SOLOMON’S SEAL
Perhaps the fact that the visionary designer and artist Miguel Adrover comes from both Arab and Jewish descent, played into his design book for his Fall 2001 Collection. Adrover sited his time in Egypt as having greatly influenced his creative process for the collection. The ambience of the show almost unintentionally conjured up the uncovering of the thousands of Jewish manuscript fragments found in neglect in a hidden repository at the Cairo Geniza over a century ago. It’s almost as if some of the garments themselves resembled the forgotten fragments left in the dust. Perhaps Adrover’s use of hexagrams or Magen Davids on his textiles, with their roots deeply intertwined in both ancient Islamic and Judaic mysticism, could have subconsciously brought the complex nature of his background to the surface of this strangely dark and yet harmoniously beautiful collection.

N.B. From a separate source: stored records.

Lemma checkWeightChangeRatio_zero_weight (c : Config) (x : Ctx) (s : State)
    (poolTokens : list address) (target : list Z) (start endTime : Z)
    (k : nat) (cw tw : Z) :
  0 ≤ start ≤ endTime ≤ MAX_UINT32 →
  length poolTokens = numPoolTokens c →
  (k < numPoolTokens c)%nat →
  (∀ j, (j < k)%nat →
        ∃ cj tj, pool_getNormalizedWeights x s !! j = Some cj ∧
                 target !! j = Some tj ∧ 0 < cj ≤ ONE ∧ 0 < tj ≤ ONE ∧
                 changeRatio cj tj
                 ≤ MAX_WEIGHT_CHANGE_RATIO * (endTime - start)) →
  pool_getNormalizedWeights x s !! k = Some cw → target !! k = Some tw →
  0 ≤ cw ≤ ONE → 0 ≤ tw ≤ ONE → cw = 0 ∨ tw = 0 →
  checkWeightChangeRatio c x s poolTokens target start endTime
  = Err (Panic DivisionByZero).
Proof.
  intros Ht Hlen Hk Hpre Hc Hg Hcw Htw Hz.
  rewrite checkWeightChangeRatio_unfold by exact Ht.
  apply (for_from_first_Err (λ _ _, True) _ _ _ k); [lia | done | | ].
  - intros j [] Hj _.
    destruct (Hpre j) as (cj & tj & Hcj & Htj & Hcp & Htp & Hle); [lia |].
    destruct (lookup_lt_is_Some_2 poolTokens j) as [tok Htok]; [lia |].
    rewrite (checkWeightChangeRatio_step _ _ _ _ j tok cj tj) by assumption.
    apply Z.ltb_ge in Hle. rewrite Hle. eauto.
  - intros [] _.
    rewrite (proj2 (get_Ok _ _ _) Hc). cbn.
    rewrite (proj2 (get_Ok _ _ _) Hg). cbn.
    by rewrite (getWeightChangeRatio_zero _ _ Hcw Htw Hz).
Qed.

Lemma checkWeightChangeRatio_positive (c : Config) (x : Ctx) (s : State)
    (poolTokens : list address) (target : list Z) (start endTime : Z) :
  0 ≤ start ≤ endTime ≤ MAX_UINT32 →
  length poolTokens = numPoolTokens c →
  (∀ j, (j < numPoolTokens c)%nat →
        ∃ cw tw, pool_getNormalizedWeights x s !! j = Some cw ∧
                 target !! j = Some tw ∧ 0 < cw ≤ ONE ∧ 0 < tw ≤ ONE) →
  checkWeightChangeRatio c x s poolTokens target start endTime = Ok tt
  ∨ ∃ e, checkWeightChangeRatio c x s poolTokens target start endTime = Err e
         ∧ isRatioAboveMax (MAX_WEIGHT_CHANGE_RATIO * (endTime - start)) e.
Proof.
  intros Ht Hlen Hpos.
  rewrite checkWeightChangeRatio_unfold by exact Ht.
  apply for_from_unit_cases.
  intros j Hj. destruct (Hpos j) as (cj & tj & Hcj & Htj & Hcp & Htp); [lia |].
  destruct (lookup_lt_is_Some_2 poolTokens j) as [tok Htok]; [lia |].
  rewrite (checkWeightChangeRatio_step _ _ _ _ j tok cj tj) by assumption.
  destruct (Z.ltb_spec (MAX_WEIGHT_CHANGE_RATIO * (endTime - start))
              (changeRatio cj tj)); [right | by left].
  eexists. split; [reflexivity |]. by exists tok, (changeRatio cj tj).
Qed.

Lemma reachesRateLimitCheck_run (c : Config) (x : Ctx)
    (tokenWithWeight : list TokenValue) (startTime endTime : Z) (s : State)
    (start : Z) (s1 : State) (poolTokens : list address)
    (targetWeights targetPoolWeights : list Z) :
  0 ≤ block_timestamp x →
  reachesRateLimitCheck c x tokenWithWeight startTime endTime s start s1
    poolTokens targetWeights targetPoolWeights →
  0 ≤ start ≤ endTime ≤ MAX_UINT32 ∧ length poolTokens = numPoolTokens c ∧
  updateWeightsGradually c x tokenWithWeight startTime endTime s =
  (_ ← checkWeightChangeRatio c x s1 poolTokens targetPoolWeights start
         endTime;
   s2 ← pool_updateWeightsGradually x start endTime poolTokens
          targetPoolWeights s1;
   Ok (emit (EvUpdateWeightsGradually start endTime targetWeights) s2)).
Proof.
  intros Hnow (Hre & Hg & Hi & Hf & Hsched & Hreb).
  rewrite (updateWeightsGradually_checked c x _ _ _ start s Hre Hg Hi Hf Hsched).
  rewrite Hreb. cbn.
  apply checkWeightChangeSchedule_Ok in Hsched as (-> & Hdur & Hend).
  apply rebalanceToTargets_Ok in Hreb.
  assert (0 < MINIMUM_WEIGHT_CHANGE_DURATION) by reflexivity.
  split; [lia | split; [exact Hreb | reflexivity]].
Qed.

(** Discharges [reachesRateLimitCheck] on a concrete call by evaluation. *)
Ltac solve_reach :=
  unfold reachesRateLimitCheck;
  split; [reflexivity | split; [reflexivity | split; [reflexivity |
  split; [reflexivity | split; vm_compute; reflexivity]]]].

(** C5 (amended).  In a call of [updateWeightsGradually] that reaches the
    rate-limit check, if the change ratio of some pool token exceeds
    [MAX_WEIGHT_CHANGE_RATIO * (endTime - start)] and the pool tokens up to
    that one have non-zero current and target weights, the call fails with
    [WeightChangeRatioIsAboveMax] and the transaction leaves the state as it
    was. *)
Theorem C5_rate_limit_rejection (c : Config) (x : Ctx)
    (tokenWithWeight : list TokenValue) (startTime endTime : Z) (s : State)
    (start : Z) (s1 : State) (poolTokens : list address)
    (targetWeights targetPoolWeights : list Z) (i : nat) :
  0 ≤ block_timestamp x →
  reachesRateLimitCheck c x tokenWithWeight startTime endTime s start s1
    poolTokens targetWeights targetPoolWeights →
  (i < numPoolTokens c)%nat →
  (∀ j, (j ≤ i)%nat →
        ∃ cw tw, pool_getNormalizedWeights x s1 !! j = Some cw ∧
                 targetPoolWeights !! j = Some tw ∧
                 0 < cw ≤ ONE ∧ 0 < tw ≤ ONE) →
  (∃ cw tw, pool_getNormalizedWeights x s1 !! i = Some cw ∧
            targetPoolWeights !! i = Some tw ∧
            MAX_WEIGHT_CHANGE_RATIO * (endTime - start) < changeRatio cw tw) →
  ∃ e, isRatioAboveMax (MAX_WEIGHT_CHANGE_RATIO * (endTime - start)) e ∧
       updateWeightsGradually c x tokenWithWeight startTime endTime s = Err e ∧
       transact (updateWeightsGradually c x tokenWithWeight startTime endTime) s
       = (s, Some e).
Proof.
  intros Hnow Hreach Hi Hpos Hex.
  destruct (reachesRateLimitCheck_run _ _ _ _ _ _ _ _ _ _ _ Hnow Hreach)
    as (Ht & Hlen & Hrun).
  destruct (checkWeightChangeRatio_exceeds c x s1 poolTokens targetPoolWeights
              start endTime i Ht Hlen Hi Hpos Hex) as (e & He & HQ).
  exists e. split; [exact HQ |].
  assert (Hcall : updateWeightsGradually c x tokenWithWeight startTime endTime s
                  = Err e) by (by rewrite Hrun, He).
  split; [exact Hcall |]. unfold transact. by rewrite Hcall.
Qed.

Lemma C5_rate_limit_rejection_witness :
  ∃ e, isRatioAboveMax (MAX_WEIGHT_CHANGE_RATIO * (15900 - 1500)) e ∧
       updateWeightsGradually (ex_plain_config 0) ex_guardian_call
         (ex_plain_values (4 * 10 ^ 16) (96 * 10 ^ 16)) 1500 15900
         (ex_plain_state (95 * 10 ^ 16) (5 * 10 ^ 16)) = Err e ∧
       transact (updateWeightsGradually (ex_plain_config 0) ex_guardian_call
                   (ex_plain_values (4 * 10 ^ 16) (96 * 10 ^ 16)) 1500 15900)
         (ex_plain_state (95 * 10 ^ 16) (5 * 10 ^ 16))
       = (ex_plain_state (95 * 10 ^ 16) (5 * 10 ^ 16), Some e).
Proof.
  eapply (C5_rate_limit_rejection (ex_plain_config 0) ex_guardian_call
            (ex_plain_values (4 * 10 ^ 16) (96 * 10 ^ 16)) 1500 15900
            (ex_plain_state (95 * 10 ^ 16) (5 * 10 ^ 16)) 1500 _ _ _ _ 0).
  - vm_compute. discriminate.
  - solve_reach.
  - vm_compute. lia.
  - intros j Hj. assert (j = 0%nat) as -> by lia.
    exists (95 * 10 ^ 16), (4 * 10 ^ 16).
    repeat split; vm_compute; congruence.
  - exists (95 * 10 ^ 16), (4 * 10 ^ 16). repeat split; vm_compute; congruence.
Defined.

(** C5, as stated, fails: the pool is at 0.95/0.05 and the targets are
    0/1 over the minimum window.  The ratio of the second token (20) exceeds
    the maximum (14.4), but the loop meets the first token's zero target
    before and the call aborts with a division-by-zero panic instead of
    [WeightChangeRatioIsAboveMax]. *)
Lemma C5_counterexample :
  MAX_WEIGHT_CHANGE_RATIO * (15900 - 1500) < changeRatio (5 * 10 ^ 16) ONE ∧
  (∃ s1 poolTokens targetWeights,
     reachesRateLimitCheck (ex_plain_config 0) ex_guardian_call
       (ex_plain_values 0 ONE) 1500 15900
       (ex_plain_state (95 * 10 ^ 16) (5 * 10 ^ 16)) 1500 s1 poolTokens
       targetWeights [0; ONE] ∧
     pool_getNormalizedWeights ex_guardian_call s1
     = [95 * 10 ^ 16; 5 * 10 ^ 16]) ∧
  updateWeightsGradually (ex_plain_config 0) ex_guardian_call
    (ex_plain_values 0 ONE) 1500 15900
    (ex_plain_state (95 * 10 ^ 16) (5 * 10 ^ 16))
  = Err (Panic DivisionByZero).
Proof.
  split; [vm_compute; reflexivity | split].
  - eexists _, _, _. split.
    + solve_reach.
    + vm_compute. reflexivity.
  - vm_compute. reflexivity.
Qed.

(** C10 (amended).  [getWeightChangeRatio] divides by the smaller weight: on
    normalized weights it panics with a division by zero exactly when one of
    them is zero, and returns the change ratio otherwise.  In a call of
    [updateWeightsGradually] that reaches the rate-limit check, if a pool
    token has a zero current or target weight and every pool token before it
    has non-zero weights within the limit, the call aborts with the
    division-by-zero panic (no typed error) and the state is left as it was;
    when all current and target pool weights are non-zero the check passes or
    fails with [WeightChangeRatioIsAboveMax], never with that panic. *)
Theorem C10_zero_weight_panics :
  (∀ weight targetWeight,
     0 ≤ weight ≤ ONE → 0 ≤ targetWeight ≤ ONE →
     weight = 0 ∨ targetWeight = 0 →
     getWeightChangeRatio weight targetWeight = Err (Panic DivisionByZero)) ∧
  (∀ weight targetWeight,
     0 < weight ≤ ONE → 0 < targetWeight ≤ ONE →
     getWeightChangeRatio weight targetWeight
     = Ok (changeRatio weight targetWeight)) ∧
  (∀ c x tokenWithWeight startTime endTime s start s1 poolTokens
     targetWeights targetPoolWeights k cw tw,
     0 ≤ block_timestamp x →
     reachesRateLimitCheck c x tokenWithWeight startTime endTime s start s1
       poolTokens targetWeights targetPoolWeights →
     (k < numPoolTokens c)%nat →
     (∀ j, (j < k)%nat →
           ∃ cj tj, pool_getNormalizedWeights x s1 !! j = Some cj ∧
                    targetPoolWeights !! j = Some tj ∧
                    0 < cj ≤ ONE ∧ 0 < tj ≤ ONE ∧
                    changeRatio cj tj
                    ≤ MAX_WEIGHT_CHANGE_RATIO * (endTime - start)) →
     pool_getNormalizedWeights x s1 !! k = Some cw →
     targetPoolWeights !! k = Some tw →
     0 ≤ cw ≤ ONE → 0 ≤ tw ≤ ONE → cw = 0 ∨ tw = 0 →
     updateWeightsGradually c x tokenWithWeight startTime endTime s
     = Err (Panic DivisionByZero) ∧
     transact (updateWeightsGradually c x tokenWithWeight startTime endTime) s
     = (s, Some (Panic DivisionByZero))) ∧
  (∀ c x tokenWithWeight startTime endTime s start s1 poolTokens
     targetWeights targetPoolWeights,
     0 ≤ block_timestamp x →
     reachesRateLimitCheck c x tokenWithWeight startTime endTime s start s1
       poolTokens targetWeights targetPoolWeights →
     (∀ j, (j < numPoolTokens c)%nat →
           ∃ cw tw, pool_getNormalizedWeights x s1 !! j = Some cw ∧
                    targetPoolWeights !! j = Some tw ∧
                    0 < cw ≤ ONE ∧ 0 < tw ≤ ONE) →
     checkWeightChangeRatio c x s1 poolTokens targetPoolWeights start endTime
     = Ok tt
     ∨ ∃ e, checkWeightChangeRatio c x s1 poolTokens targetPoolWeights start
              endTime = Err e
            ∧ isRatioAboveMax (MAX_WEIGHT_CHANGE_RATIO * (endTime - start)) e).
Proof.
  split; [exact getWeightChangeRatio_zero | split;
    [exact getWeightChangeRatio_pos | split]].
  - intros c x tv startTime endTime s start s1 poolTokens targetWeights
      targetPoolWeights k cw tw Hnow Hreach Hk Hpre Hc Hg Hcw Htw Hz.
    destruct (reachesRateLimitCheck_run _ _ _ _ _ _ _ _ _ _ _ Hnow Hreach)
      as (Ht & Hlen & Hrun).
    pose proof (checkWeightChangeRatio_zero_weight c x s1 poolTokens
                  targetPoolWeights start endTime k cw tw Ht Hlen Hk Hpre Hc
                  Hg Hcw Htw Hz) as He.
    assert (Hcall : updateWeightsGradually c x tv startTime endTime s
                    = Err (Panic DivisionByZero)) by (by rewrite Hrun, He).
    split; [exact Hcall |]. unfold transact. by rewrite Hcall.
  - intros c x tv startTime endTime s start s1 poolTokens targetWeights
      targetPoolWeights Hnow Hreach Hpos.
    destruct (reachesRateLimitCheck_run _ _ _ _ _ _ _ _ _ _ _ Hnow Hreach)
      as (Ht & Hlen & _).
    by apply checkWeightChangeRatio_positive.
Qed.

Lemma C10_zero_weight_panics_witness :
  getWeightChangeRatio (5 * 10 ^ 17) 0 = Err (Panic DivisionByZero) ∧
  getWeightChangeRatio (5 * 10 ^ 17) (7 * 10 ^ 17)
  = Ok (changeRatio (5 * 10 ^ 17) (7 * 10 ^ 17)) ∧
  updateWeightsGradually (ex_plain_config 0) ex_guardian_call
    (ex_plain_values ONE 0) 1500 15900
    (ex_plain_state (5 * 10 ^ 17) (5 * 10 ^ 17))
  = Err (Panic DivisionByZero).
Proof.
  destruct C10_zero_weight_panics as (H1 & H2 & H3 & _).
  split; [ | split].
  - apply H1; [vm_compute | vm_compute | right; reflexivity];
      split; discriminate.
  - apply H2; vm_compute; split; congruence.
  - clear H1 H2.
    assert (Hreach : ∃ s1 poolTokens targetWeights,
               reachesRateLimitCheck (ex_plain_config 0) ex_guardian_call
                 (ex_plain_values ONE 0) 1500 15900
                 (ex_plain_state (5 * 10 ^ 17) (5 * 10 ^ 17)) 1500 s1
                 poolTokens targetWeights [ONE; 0] ∧
               pool_getNormalizedWeights ex_guardian_call s1
               = [5 * 10 ^ 17; 5 * 10 ^ 17]).
    { eexists _, _, _. split; [solve_reach | vm_compute; reflexivity]. }
    destruct Hreach as (s1 & poolTokens & targetWeights & Hreach & Hcur).
    apply (proj1 (H3 (ex_plain_config 0) ex_guardian_call
                    (ex_plain_values ONE 0) 1500 15900
                    (ex_plain_state (5 * 10 ^ 17) (5 * 10 ^ 17)) 1500
                    s1 poolTokens targetWeights [ONE; 0] 1%nat
                    (5 * 10 ^ 17) 0
                    ltac:(vm_compute; intros H; discriminate H)
                    Hreach
                    ltac:(vm_compute; lia)
                    ltac:(intros j Hj; assert (j = 0%nat) as -> by lia;
                          exists (5 * 10 ^ 17), ONE; rewrite Hcur;
                          repeat split; vm_compute; congruence)
                    ltac:(rewrite Hcur; reflexivity)
                    ltac:(reflexivity)
                    ltac:(vm_compute; split; intros H; discriminate H)
                    ltac:(vm_compute; split; intros H; discriminate H)
                    ltac:(right; reflexivity))).
Defined.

“Miguel Adrover and his creative director, Sebastian Pons, spent six weeks in Egypt, lived with a family in the countryside for 24 days, and returned to New York with enough inspiration for a full-fledged Middle Eastern collection... Adrover’s Egyptian jaunt, which was staged in an incense-drenched market-turned-tent, included everything from floor-length caftans and coats worn with turbans and chadors to blazers with harem pants and jodhpurs, layered printed tunics and jet-black robes…” • Quote and all runway images courtesy of Vogue
The Cairo Geniza is a collection of some 400,000 Jewish manuscript fragments and Fatimid administrative documents that were found in the geniza, or storeroom, of the Ben Ezra Synagogue in Fustat (Old Cairo), Egypt. The Geniza texts are written in various languages, especially Hebrew, Arabic and Aramaic, mainly on vellum and paper, but also on papyrus and cloth. These manuscripts outline a 1,000-year continuum (870 CE to the 19th Century) of Jewish, Middle-Eastern and North African history and comprise the largest and most diverse collection of medieval manuscripts in the world.